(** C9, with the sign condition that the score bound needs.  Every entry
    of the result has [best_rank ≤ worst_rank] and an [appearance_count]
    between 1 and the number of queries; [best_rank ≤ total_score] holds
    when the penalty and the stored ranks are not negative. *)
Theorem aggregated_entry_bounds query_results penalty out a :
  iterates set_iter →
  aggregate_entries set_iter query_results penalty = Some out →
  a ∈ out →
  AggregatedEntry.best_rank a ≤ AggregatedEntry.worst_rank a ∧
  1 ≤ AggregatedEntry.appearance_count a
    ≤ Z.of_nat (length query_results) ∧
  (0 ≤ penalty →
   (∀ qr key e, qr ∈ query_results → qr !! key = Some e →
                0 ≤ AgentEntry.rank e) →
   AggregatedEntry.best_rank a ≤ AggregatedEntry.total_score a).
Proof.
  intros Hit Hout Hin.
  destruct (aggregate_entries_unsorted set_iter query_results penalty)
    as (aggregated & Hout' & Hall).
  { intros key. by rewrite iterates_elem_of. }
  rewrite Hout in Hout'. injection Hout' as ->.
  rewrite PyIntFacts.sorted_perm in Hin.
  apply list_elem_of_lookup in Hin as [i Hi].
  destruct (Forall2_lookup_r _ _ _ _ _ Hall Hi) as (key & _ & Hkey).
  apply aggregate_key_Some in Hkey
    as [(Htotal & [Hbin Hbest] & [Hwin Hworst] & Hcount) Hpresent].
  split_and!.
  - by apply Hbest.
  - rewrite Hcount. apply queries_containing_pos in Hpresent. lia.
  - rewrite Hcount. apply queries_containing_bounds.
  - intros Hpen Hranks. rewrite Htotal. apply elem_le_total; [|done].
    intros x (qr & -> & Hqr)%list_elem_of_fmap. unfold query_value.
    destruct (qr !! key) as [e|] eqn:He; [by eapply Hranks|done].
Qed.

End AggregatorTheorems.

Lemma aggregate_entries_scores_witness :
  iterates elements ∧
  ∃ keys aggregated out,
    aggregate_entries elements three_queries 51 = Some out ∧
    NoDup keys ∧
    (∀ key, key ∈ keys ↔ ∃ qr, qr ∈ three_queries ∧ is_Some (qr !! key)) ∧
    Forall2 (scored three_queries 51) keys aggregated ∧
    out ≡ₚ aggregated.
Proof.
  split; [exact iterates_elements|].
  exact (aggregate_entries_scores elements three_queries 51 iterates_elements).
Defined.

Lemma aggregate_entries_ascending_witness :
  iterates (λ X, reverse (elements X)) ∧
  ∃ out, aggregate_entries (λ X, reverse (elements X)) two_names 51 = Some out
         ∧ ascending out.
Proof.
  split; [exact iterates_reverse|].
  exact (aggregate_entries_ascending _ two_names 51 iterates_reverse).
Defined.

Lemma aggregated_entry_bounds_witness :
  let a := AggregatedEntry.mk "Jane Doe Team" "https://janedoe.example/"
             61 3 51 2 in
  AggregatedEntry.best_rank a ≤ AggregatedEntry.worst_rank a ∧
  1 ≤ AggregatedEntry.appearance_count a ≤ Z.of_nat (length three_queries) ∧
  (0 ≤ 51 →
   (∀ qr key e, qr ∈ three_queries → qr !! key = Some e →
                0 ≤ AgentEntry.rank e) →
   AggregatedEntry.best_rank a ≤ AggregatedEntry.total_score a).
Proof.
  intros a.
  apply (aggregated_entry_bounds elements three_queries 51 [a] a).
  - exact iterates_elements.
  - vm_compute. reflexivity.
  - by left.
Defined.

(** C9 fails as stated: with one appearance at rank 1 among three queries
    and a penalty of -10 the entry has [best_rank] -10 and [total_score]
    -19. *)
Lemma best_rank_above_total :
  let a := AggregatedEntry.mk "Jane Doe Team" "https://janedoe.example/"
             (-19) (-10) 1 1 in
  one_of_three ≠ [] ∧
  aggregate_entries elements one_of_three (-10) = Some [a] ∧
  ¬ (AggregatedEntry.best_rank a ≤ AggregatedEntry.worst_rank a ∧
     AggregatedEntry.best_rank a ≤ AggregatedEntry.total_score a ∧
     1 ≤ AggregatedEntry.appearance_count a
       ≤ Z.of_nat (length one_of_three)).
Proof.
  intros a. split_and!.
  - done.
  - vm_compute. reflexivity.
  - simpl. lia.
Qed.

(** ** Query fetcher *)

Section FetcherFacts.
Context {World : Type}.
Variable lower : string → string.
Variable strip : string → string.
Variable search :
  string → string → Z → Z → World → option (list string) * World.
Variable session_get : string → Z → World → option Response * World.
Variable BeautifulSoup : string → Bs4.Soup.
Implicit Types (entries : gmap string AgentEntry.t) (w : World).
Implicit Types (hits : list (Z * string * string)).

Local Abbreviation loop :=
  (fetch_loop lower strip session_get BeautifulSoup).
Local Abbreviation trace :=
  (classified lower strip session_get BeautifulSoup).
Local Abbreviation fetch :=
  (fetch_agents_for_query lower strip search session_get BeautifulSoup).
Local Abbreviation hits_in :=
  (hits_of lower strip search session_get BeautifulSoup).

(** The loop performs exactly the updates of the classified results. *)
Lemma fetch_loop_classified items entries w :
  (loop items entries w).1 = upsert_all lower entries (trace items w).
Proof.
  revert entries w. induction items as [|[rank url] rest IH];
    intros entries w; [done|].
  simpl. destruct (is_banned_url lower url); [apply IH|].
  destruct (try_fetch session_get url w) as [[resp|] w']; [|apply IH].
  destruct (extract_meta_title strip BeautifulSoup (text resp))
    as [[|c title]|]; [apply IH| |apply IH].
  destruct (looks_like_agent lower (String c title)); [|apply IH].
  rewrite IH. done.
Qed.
--------------------------------
*WORK INSTRUCTION:*
In the entries above, find the line holding "- intros Hpen" and the line holding "(∀ key, key", then retype exactly those two lines and every line between them, and nothing else.

*YOUR SOLUTION:*
  - intros Hpen Hranks. rewrite Htotal. apply elem_le_total; [|done].
    intros x (qr & -> & Hqr)%list_elem_of_fmap. unfold query_value.
    destruct (qr !! key) as [e|] eqn:He; [by eapply Hranks|done].
Qed.

End AggregatorTheorems.

Lemma aggregate_entries_scores_witness :
  iterates elements ∧
  ∃ keys aggregated out,
    aggregate_entries elements three_queries 51 = Some out ∧
    NoDup keys ∧
    (∀ key, key ∈ keys ↔ ∃ qr, qr ∈ three_queries ∧ is_Some (qr !! key)) ∧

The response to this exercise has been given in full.